* _WORK INSTRUCTIONS_
Copy exactly the stretch of data below from the line with "Definition info (p" through the line with "to_len : length l = NPROC;", including both of those lines.

Stored data
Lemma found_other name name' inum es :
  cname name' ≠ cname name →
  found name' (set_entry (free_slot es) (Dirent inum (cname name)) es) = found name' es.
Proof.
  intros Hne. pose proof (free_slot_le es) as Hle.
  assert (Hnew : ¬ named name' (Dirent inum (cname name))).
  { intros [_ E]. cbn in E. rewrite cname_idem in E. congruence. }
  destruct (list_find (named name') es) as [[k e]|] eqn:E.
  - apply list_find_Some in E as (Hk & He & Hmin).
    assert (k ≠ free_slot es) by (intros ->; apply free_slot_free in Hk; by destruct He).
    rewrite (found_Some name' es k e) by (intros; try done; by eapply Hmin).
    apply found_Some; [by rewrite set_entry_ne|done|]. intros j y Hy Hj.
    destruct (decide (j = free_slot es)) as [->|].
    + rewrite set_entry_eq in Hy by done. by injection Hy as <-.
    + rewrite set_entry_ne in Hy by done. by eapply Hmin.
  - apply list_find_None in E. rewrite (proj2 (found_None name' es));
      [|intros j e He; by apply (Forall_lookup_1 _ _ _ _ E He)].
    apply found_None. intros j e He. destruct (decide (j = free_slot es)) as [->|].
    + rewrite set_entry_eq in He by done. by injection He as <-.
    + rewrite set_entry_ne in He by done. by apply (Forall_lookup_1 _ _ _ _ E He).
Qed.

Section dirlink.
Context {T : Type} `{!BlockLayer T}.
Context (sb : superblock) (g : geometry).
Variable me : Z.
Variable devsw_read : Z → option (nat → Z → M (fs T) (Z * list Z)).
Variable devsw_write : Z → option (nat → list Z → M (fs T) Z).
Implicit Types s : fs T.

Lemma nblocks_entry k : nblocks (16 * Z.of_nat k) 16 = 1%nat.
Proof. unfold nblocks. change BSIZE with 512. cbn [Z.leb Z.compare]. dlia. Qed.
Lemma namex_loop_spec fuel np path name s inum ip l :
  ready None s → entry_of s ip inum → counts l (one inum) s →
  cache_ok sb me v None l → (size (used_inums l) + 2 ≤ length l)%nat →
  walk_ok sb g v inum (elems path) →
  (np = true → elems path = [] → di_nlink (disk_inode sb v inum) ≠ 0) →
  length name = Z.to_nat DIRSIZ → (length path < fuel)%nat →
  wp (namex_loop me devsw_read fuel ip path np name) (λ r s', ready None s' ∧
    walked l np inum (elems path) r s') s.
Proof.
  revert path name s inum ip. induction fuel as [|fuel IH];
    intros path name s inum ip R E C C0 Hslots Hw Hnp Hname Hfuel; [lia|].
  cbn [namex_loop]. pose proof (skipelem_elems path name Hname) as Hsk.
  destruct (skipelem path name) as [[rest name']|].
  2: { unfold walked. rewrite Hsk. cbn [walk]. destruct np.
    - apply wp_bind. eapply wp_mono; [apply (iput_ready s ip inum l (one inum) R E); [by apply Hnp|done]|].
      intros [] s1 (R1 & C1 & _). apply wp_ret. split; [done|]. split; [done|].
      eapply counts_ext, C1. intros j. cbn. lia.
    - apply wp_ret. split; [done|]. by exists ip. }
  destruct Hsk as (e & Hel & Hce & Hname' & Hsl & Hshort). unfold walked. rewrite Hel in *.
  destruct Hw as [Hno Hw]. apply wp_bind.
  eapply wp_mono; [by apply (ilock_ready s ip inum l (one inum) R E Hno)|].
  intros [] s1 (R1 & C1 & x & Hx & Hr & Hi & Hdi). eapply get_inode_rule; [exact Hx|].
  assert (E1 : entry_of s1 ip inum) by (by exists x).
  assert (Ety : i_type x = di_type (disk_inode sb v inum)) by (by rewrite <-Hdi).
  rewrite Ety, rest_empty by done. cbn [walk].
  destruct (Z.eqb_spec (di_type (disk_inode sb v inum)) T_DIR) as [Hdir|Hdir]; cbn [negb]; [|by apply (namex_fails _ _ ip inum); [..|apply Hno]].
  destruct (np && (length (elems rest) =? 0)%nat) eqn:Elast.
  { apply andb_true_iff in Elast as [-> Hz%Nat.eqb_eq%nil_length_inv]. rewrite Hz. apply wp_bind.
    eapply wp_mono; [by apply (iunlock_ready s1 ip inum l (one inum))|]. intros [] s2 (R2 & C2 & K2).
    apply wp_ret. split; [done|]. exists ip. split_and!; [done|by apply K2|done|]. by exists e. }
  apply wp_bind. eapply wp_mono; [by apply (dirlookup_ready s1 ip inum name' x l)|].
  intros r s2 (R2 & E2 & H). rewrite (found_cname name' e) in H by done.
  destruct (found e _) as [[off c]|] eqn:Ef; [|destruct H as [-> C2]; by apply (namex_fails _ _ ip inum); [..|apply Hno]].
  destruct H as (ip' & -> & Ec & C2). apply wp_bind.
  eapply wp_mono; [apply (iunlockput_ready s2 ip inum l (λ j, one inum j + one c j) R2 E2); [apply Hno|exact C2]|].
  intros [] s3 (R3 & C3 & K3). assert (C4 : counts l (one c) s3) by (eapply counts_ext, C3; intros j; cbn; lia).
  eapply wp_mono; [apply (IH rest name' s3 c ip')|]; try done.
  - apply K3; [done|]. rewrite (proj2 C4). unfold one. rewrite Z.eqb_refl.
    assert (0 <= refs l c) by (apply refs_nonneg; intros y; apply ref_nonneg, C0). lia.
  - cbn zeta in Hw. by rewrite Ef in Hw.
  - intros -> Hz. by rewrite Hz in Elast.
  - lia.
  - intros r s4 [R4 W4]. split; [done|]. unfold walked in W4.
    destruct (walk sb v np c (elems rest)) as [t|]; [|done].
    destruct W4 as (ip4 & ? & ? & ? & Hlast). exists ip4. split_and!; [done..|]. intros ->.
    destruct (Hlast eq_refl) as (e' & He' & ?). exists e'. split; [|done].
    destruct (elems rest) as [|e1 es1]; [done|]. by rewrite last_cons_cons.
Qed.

* * *

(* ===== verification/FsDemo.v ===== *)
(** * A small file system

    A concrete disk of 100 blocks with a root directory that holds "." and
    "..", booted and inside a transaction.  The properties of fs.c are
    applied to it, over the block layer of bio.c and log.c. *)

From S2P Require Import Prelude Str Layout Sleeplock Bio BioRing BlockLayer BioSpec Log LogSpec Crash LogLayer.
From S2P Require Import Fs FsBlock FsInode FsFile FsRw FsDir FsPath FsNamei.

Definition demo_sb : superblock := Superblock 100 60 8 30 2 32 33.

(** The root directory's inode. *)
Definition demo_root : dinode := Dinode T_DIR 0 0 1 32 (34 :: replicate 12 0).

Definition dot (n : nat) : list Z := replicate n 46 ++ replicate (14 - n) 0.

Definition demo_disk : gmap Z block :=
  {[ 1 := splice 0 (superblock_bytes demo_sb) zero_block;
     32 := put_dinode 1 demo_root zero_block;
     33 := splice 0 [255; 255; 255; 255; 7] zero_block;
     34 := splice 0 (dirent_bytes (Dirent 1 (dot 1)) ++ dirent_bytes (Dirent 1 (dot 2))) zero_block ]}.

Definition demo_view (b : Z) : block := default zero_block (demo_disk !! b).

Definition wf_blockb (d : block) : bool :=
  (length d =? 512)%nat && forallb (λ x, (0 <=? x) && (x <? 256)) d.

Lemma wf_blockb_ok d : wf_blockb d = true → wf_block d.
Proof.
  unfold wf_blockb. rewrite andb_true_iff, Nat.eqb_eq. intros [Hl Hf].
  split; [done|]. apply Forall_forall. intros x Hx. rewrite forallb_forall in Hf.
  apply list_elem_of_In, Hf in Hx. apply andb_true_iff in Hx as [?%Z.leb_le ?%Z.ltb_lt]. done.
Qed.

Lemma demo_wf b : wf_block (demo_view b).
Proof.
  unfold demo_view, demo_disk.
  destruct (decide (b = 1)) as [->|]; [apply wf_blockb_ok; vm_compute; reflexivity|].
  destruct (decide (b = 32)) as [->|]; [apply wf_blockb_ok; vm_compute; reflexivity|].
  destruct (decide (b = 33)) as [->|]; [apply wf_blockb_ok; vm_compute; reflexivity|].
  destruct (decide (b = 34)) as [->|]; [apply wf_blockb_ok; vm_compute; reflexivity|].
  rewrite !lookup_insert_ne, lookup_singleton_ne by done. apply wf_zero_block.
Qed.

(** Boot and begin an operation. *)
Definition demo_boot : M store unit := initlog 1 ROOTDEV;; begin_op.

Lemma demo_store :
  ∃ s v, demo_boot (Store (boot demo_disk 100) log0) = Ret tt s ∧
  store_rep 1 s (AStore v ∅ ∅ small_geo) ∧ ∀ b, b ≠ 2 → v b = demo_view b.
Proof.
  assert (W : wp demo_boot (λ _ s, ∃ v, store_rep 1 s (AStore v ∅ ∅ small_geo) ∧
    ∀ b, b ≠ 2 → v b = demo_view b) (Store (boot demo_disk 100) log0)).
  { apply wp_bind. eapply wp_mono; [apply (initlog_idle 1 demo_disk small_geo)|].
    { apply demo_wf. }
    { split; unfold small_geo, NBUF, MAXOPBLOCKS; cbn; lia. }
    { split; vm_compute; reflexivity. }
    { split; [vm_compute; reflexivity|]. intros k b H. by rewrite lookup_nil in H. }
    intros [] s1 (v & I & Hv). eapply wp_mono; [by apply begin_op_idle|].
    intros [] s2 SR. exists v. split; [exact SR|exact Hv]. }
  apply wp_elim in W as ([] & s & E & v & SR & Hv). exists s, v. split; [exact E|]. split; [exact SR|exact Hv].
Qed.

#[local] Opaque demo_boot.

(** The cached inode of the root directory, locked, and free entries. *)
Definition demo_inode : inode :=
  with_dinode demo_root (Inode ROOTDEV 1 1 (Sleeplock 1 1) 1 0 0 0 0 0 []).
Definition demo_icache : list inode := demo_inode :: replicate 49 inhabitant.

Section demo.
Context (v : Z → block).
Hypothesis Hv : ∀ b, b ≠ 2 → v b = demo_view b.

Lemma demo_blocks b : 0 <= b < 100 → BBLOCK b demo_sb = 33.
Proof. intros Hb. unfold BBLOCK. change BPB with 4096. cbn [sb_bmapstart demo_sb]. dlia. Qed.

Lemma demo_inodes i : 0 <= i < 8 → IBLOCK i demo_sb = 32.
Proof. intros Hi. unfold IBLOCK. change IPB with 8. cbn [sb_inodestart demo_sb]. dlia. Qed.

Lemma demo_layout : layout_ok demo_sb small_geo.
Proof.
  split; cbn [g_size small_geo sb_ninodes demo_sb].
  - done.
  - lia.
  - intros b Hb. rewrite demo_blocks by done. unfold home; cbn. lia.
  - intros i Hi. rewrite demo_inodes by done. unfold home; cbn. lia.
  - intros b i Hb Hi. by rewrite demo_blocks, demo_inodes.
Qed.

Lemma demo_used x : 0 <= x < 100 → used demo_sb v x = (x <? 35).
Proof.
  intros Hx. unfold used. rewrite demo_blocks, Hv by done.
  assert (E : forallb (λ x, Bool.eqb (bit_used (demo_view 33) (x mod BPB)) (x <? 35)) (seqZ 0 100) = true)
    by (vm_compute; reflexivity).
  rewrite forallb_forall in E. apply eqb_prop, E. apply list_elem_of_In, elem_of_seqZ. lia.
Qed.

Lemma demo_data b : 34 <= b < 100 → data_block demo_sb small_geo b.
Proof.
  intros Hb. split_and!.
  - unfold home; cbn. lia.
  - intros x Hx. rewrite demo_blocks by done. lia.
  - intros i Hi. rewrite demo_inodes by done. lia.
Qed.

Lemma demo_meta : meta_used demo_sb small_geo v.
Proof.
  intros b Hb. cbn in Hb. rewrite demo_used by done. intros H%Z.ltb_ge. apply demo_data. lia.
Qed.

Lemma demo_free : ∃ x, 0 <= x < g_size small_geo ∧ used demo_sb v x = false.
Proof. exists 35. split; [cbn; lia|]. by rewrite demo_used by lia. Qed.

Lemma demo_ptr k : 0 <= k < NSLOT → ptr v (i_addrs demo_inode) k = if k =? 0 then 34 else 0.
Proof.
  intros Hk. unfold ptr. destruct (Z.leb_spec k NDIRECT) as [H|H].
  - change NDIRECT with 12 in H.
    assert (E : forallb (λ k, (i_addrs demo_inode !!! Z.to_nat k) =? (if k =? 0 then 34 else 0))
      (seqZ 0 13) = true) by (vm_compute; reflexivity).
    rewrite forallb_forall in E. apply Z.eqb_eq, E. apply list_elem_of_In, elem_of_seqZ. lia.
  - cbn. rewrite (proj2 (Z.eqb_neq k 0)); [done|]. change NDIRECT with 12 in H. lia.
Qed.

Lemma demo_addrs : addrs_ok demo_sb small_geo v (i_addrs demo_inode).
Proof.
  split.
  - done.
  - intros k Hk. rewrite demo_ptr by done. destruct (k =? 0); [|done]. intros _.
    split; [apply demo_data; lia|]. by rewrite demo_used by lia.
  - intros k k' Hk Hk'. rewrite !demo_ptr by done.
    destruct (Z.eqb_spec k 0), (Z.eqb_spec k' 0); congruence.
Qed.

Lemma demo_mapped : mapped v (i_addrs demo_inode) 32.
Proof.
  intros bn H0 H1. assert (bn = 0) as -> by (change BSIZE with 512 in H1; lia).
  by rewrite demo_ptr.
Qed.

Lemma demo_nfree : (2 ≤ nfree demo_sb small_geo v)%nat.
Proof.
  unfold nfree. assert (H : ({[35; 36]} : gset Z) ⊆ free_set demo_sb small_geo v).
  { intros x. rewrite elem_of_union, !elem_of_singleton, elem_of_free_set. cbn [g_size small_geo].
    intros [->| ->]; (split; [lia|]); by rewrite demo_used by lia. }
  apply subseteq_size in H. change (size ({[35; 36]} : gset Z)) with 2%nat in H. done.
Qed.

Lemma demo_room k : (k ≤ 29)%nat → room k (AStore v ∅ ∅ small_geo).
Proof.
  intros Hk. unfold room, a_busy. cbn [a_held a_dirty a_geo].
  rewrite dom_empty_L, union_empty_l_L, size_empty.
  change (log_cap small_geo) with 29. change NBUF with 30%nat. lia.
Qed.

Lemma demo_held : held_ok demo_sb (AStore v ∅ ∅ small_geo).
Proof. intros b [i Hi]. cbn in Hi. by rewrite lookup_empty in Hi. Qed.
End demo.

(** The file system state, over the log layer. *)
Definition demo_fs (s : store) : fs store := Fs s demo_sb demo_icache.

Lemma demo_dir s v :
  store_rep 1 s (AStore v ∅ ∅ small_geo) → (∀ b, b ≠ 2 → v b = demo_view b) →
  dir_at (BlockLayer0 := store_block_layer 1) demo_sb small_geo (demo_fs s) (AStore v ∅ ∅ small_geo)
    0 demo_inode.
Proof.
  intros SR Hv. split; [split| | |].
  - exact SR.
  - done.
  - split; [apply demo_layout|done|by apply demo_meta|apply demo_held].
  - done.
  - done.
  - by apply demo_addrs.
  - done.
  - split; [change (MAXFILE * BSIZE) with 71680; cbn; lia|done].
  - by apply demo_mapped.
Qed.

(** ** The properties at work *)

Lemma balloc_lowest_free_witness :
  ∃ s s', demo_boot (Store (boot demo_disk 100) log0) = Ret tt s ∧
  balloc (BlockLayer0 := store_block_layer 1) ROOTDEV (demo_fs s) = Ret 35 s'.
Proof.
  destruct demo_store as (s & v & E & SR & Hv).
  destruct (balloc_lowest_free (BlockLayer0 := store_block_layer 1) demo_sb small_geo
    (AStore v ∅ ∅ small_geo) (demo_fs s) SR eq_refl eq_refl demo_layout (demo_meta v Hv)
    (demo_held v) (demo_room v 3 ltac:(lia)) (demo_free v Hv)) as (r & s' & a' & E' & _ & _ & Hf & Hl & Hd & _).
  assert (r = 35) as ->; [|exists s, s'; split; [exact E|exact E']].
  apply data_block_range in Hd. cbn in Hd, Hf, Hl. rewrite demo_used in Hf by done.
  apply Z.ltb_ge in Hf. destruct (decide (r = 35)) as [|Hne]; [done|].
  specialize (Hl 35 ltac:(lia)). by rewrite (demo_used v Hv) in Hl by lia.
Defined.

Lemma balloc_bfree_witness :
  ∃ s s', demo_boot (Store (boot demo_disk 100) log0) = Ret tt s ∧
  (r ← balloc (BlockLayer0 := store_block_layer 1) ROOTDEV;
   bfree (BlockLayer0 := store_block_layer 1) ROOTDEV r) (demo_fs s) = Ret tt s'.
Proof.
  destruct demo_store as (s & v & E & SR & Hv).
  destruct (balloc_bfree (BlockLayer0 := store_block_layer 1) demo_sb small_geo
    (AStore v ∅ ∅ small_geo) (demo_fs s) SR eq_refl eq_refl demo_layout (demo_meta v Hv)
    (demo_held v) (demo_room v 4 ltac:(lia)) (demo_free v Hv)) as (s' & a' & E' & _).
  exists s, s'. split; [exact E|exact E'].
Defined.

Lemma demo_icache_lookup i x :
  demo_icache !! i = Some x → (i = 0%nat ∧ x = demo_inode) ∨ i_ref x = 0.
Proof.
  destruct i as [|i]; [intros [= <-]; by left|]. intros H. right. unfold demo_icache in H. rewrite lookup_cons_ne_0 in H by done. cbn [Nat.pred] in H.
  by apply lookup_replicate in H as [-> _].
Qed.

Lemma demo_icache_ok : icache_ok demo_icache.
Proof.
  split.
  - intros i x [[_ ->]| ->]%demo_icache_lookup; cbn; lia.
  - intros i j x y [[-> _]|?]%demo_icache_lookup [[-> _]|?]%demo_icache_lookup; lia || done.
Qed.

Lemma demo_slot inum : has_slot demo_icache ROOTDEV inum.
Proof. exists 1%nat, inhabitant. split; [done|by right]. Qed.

--

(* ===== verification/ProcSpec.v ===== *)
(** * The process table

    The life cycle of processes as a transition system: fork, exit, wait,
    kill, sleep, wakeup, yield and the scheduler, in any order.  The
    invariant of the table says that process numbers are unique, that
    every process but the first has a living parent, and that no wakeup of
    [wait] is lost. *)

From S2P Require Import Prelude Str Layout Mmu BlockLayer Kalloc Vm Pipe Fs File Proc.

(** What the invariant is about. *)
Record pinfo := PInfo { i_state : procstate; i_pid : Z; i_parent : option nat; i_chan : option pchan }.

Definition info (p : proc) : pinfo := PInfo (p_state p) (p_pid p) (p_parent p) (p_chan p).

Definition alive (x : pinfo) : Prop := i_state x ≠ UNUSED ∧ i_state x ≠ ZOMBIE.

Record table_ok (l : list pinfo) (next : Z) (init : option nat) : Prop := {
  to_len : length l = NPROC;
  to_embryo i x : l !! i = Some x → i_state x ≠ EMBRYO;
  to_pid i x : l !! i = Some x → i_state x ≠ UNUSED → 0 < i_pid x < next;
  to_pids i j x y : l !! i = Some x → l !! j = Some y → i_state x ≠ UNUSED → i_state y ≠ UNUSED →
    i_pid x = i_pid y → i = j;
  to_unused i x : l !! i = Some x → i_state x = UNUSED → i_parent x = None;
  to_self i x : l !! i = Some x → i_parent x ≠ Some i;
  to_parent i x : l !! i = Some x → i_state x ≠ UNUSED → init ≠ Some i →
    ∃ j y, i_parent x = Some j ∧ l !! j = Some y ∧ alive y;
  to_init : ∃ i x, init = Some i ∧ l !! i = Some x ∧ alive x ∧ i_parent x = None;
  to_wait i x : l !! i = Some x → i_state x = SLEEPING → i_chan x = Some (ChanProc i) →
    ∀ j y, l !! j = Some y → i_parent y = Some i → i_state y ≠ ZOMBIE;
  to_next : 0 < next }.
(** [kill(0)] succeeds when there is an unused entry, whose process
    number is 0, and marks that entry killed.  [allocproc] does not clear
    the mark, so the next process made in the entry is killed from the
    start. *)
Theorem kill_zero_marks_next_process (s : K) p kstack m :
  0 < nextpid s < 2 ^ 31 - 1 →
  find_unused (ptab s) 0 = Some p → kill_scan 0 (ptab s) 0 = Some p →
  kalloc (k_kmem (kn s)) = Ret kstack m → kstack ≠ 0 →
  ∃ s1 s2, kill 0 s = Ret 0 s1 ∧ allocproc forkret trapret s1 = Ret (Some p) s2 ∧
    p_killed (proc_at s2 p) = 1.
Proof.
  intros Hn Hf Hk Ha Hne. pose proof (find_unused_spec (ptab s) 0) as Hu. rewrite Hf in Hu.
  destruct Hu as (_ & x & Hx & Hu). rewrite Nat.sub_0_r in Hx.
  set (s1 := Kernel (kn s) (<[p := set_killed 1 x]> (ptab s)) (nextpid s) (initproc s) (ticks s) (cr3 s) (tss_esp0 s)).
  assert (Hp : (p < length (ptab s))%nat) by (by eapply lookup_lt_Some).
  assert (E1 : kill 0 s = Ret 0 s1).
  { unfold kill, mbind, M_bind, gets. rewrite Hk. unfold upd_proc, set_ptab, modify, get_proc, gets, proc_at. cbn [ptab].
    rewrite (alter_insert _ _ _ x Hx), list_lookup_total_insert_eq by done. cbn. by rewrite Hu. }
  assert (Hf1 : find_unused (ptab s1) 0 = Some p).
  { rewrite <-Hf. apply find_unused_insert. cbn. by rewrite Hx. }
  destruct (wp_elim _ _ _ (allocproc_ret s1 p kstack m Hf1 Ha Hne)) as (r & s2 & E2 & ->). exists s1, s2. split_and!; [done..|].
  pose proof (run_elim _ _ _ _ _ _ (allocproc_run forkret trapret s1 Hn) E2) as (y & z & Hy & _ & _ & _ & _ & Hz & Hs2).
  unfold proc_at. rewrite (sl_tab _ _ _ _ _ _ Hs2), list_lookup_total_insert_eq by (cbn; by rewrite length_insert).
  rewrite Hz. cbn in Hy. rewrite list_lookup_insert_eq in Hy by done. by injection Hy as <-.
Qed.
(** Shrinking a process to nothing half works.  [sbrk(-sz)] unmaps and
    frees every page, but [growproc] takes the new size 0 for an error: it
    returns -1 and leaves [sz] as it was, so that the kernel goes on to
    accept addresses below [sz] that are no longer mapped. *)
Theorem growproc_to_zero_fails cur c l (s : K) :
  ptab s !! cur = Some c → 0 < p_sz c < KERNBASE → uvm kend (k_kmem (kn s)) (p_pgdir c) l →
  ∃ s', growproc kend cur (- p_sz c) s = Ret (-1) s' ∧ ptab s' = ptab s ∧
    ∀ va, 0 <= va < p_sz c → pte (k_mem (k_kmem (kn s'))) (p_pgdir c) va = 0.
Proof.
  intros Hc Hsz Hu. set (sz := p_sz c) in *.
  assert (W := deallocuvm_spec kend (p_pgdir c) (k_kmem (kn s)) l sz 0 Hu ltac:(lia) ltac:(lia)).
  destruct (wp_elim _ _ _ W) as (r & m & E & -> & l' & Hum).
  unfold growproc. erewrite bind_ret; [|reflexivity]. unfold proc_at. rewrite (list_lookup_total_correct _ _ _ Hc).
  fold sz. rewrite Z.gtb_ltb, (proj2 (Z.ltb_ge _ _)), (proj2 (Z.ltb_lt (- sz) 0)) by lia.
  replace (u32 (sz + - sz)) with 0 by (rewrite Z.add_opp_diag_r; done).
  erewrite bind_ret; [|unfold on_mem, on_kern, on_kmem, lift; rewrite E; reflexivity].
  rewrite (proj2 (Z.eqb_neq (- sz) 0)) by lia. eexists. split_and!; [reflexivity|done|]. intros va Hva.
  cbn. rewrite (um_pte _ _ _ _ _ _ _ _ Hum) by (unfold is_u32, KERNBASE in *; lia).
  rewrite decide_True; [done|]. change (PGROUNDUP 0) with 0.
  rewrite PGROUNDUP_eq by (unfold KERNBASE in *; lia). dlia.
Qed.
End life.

* _EXPECTED ANSWER_
Definition info (p : proc) : pinfo := PInfo (p_state p) (p_pid p) (p_parent p) (p_chan p).

Definition alive (x : pinfo) : Prop := i_state x ≠ UNUSED ∧ i_state x ≠ ZOMBIE.

Record table_ok (l : list pinfo) (next : Z) (init : option nat) : Prop := {
  to_len : length l = NPROC;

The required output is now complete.